▶ **LISTED ENTRIES**
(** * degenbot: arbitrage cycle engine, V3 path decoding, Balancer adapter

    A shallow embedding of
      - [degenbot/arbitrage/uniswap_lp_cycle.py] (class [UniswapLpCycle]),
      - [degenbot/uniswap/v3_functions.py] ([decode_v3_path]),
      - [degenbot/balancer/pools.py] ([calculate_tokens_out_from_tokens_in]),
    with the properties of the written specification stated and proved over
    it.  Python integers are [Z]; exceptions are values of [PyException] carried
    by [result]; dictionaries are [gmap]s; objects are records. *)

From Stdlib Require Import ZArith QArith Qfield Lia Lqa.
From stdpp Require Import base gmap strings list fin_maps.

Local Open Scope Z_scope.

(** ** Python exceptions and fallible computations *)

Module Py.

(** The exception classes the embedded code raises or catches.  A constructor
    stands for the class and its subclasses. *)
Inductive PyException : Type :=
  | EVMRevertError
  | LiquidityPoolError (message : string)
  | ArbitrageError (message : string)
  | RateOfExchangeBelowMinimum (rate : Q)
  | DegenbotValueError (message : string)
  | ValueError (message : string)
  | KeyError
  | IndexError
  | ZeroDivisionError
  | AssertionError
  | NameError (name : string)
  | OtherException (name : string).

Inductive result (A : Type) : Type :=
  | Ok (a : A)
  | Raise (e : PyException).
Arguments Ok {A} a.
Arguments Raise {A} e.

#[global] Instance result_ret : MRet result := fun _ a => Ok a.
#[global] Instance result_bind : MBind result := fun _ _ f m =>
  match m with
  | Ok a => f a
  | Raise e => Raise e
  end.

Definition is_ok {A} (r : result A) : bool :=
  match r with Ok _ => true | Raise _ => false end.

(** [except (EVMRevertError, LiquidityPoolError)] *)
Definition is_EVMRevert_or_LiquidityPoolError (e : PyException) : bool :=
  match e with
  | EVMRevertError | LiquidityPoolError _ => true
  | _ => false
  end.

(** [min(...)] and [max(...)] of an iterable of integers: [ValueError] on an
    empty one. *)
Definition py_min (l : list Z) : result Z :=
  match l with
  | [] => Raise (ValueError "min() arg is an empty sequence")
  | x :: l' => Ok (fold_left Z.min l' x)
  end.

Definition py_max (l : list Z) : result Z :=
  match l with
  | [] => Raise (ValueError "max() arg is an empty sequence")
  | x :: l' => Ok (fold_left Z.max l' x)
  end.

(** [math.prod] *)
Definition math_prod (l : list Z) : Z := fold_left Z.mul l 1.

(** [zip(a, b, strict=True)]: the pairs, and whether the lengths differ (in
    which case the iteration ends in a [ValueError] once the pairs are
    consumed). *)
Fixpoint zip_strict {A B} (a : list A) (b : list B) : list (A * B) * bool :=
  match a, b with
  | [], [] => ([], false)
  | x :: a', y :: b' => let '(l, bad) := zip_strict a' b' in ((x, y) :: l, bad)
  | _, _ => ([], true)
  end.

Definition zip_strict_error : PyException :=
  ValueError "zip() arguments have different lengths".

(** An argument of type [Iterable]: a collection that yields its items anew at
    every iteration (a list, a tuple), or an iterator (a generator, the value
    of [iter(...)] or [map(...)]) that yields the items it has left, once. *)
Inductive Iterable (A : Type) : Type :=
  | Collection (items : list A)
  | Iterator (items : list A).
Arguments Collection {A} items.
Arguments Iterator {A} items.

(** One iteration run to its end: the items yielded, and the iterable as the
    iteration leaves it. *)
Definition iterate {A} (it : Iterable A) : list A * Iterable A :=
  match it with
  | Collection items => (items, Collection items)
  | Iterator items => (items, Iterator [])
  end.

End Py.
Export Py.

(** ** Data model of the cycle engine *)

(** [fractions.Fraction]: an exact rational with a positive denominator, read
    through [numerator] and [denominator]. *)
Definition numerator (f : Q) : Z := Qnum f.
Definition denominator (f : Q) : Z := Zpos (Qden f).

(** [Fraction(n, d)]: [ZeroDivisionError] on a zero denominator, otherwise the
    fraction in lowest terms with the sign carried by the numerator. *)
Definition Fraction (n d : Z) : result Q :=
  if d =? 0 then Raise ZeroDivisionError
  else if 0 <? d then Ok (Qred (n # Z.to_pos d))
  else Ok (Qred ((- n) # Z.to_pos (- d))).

* * *

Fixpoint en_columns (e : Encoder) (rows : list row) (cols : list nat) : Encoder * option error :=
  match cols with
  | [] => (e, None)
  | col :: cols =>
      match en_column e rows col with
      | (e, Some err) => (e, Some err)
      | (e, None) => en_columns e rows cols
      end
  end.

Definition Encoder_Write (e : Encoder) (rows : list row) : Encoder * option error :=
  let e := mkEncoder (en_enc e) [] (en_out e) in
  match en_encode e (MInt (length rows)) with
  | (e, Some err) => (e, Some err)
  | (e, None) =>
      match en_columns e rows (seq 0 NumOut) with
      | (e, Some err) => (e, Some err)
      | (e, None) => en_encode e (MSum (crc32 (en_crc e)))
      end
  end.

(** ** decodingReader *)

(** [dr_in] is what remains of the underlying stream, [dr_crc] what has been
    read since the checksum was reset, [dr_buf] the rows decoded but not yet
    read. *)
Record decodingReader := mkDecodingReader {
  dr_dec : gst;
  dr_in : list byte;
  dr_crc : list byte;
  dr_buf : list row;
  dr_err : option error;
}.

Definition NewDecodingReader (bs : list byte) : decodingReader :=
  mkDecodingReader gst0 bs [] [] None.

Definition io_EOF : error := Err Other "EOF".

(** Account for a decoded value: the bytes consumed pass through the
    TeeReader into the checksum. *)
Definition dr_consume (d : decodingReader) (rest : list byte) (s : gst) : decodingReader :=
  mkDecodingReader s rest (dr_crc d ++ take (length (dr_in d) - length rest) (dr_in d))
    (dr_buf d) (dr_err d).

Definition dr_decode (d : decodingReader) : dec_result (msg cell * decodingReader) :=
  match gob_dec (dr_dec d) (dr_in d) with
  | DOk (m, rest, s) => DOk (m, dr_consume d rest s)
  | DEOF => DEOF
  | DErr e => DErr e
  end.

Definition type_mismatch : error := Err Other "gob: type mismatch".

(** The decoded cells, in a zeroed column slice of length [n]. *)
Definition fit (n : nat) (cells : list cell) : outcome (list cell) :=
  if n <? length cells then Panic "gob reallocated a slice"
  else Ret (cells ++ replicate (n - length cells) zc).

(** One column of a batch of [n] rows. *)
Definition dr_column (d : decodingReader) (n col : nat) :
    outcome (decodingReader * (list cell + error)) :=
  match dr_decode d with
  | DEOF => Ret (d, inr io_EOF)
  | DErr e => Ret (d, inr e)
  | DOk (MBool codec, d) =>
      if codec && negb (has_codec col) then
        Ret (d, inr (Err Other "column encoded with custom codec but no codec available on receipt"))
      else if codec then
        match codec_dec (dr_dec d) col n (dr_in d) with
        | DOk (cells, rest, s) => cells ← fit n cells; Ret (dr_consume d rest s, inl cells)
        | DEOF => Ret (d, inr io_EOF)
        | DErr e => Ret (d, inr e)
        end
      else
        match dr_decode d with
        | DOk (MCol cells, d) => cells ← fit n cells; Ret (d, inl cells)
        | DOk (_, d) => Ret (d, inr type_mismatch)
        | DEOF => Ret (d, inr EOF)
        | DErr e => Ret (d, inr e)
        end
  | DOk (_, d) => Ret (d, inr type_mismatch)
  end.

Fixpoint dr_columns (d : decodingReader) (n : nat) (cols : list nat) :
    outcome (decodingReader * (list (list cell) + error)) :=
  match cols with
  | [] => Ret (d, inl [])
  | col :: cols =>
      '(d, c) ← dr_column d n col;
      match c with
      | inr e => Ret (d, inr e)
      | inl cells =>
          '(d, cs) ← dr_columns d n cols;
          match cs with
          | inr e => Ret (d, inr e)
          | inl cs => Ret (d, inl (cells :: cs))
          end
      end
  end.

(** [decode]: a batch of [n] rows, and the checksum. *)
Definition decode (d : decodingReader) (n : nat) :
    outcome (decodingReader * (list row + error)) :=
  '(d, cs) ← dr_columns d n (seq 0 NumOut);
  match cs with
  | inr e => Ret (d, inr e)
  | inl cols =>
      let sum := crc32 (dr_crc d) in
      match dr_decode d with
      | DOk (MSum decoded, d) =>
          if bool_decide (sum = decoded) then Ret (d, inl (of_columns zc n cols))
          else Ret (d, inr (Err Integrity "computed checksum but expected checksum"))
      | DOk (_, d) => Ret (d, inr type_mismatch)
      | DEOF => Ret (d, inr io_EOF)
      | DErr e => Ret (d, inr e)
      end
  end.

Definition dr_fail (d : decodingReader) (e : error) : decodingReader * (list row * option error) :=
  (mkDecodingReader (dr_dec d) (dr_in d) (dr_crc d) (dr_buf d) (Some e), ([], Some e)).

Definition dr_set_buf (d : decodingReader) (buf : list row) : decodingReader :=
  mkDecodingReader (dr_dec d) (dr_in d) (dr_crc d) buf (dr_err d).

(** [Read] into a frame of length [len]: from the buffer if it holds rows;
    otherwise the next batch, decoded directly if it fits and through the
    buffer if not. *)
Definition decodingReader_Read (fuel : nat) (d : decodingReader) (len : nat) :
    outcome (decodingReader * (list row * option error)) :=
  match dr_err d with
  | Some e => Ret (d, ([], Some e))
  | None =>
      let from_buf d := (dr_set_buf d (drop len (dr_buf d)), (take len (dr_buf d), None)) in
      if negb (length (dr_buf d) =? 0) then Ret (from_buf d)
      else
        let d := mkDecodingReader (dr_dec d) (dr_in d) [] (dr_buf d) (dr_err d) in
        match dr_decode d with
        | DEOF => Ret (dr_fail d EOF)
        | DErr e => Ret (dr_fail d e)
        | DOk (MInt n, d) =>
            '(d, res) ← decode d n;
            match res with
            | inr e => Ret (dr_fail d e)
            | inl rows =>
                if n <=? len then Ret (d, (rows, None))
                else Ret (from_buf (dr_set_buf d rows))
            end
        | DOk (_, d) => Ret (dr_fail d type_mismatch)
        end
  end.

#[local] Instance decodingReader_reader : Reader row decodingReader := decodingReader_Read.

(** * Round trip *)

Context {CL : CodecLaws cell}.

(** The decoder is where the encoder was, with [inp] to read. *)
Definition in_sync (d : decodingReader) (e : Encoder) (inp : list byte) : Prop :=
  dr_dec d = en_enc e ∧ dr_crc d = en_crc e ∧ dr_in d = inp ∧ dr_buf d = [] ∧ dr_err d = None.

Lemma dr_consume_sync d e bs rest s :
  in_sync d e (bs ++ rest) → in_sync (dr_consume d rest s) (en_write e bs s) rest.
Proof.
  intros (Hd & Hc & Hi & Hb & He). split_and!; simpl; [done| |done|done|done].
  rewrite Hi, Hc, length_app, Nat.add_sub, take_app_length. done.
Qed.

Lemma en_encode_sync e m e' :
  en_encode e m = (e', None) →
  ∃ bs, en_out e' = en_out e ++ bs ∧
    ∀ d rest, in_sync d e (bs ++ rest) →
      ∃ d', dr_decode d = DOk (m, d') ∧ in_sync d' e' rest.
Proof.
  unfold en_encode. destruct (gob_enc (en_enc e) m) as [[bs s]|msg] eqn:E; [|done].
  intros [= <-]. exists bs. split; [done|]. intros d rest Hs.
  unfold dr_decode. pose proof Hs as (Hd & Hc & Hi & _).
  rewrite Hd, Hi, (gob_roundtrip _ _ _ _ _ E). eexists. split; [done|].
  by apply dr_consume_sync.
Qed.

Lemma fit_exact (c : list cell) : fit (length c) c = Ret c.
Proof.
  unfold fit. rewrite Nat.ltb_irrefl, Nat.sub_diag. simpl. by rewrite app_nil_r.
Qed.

▶ **EXERCISE**
Would you please repeat exactly the lines above, starting at the line with "NameError (name : string)" and stopping at the line with "which case the", both included?

▶ **SOLUTION**
  | NameError (name : string)
  | OtherException (name : string).

Inductive result (A : Type) : Type :=
  | Ok (a : A)
  | Raise (e : PyException).
Arguments Ok {A} a.
Arguments Raise {A} e.

#[global] Instance result_ret : MRet result := fun _ a => Ok a.
#[global] Instance result_bind : MBind result := fun _ _ f m =>
  match m with
  | Ok a => f a
  | Raise e => Raise e
  end.

Definition is_ok {A} (r : result A) : bool :=
  match r with Ok _ => true | Raise _ => false end.

(** [except (EVMRevertError, LiquidityPoolError)] *)
Definition is_EVMRevert_or_LiquidityPoolError (e : PyException) : bool :=
  match e with
  | EVMRevertError | LiquidityPoolError _ => true
  | _ => false
  end.

(** [min(...)] and [max(...)] of an iterable of integers: [ValueError] on an
    empty one. *)
Definition py_min (l : list Z) : result Z :=
  match l with
  | [] => Raise (ValueError "min() arg is an empty sequence")
  | x :: l' => Ok (fold_left Z.min l' x)
  end.

Definition py_max (l : list Z) : result Z :=
  match l with
  | [] => Raise (ValueError "max() arg is an empty sequence")
  | x :: l' => Ok (fold_left Z.max l' x)
  end.

(** [math.prod] *)
Definition math_prod (l : list Z) : Z := fold_left Z.mul l 1.

(** [zip(a, b, strict=True)]: the pairs, and whether the lengths differ (in
    which case the iteration ends in a [ValueError] once the pairs are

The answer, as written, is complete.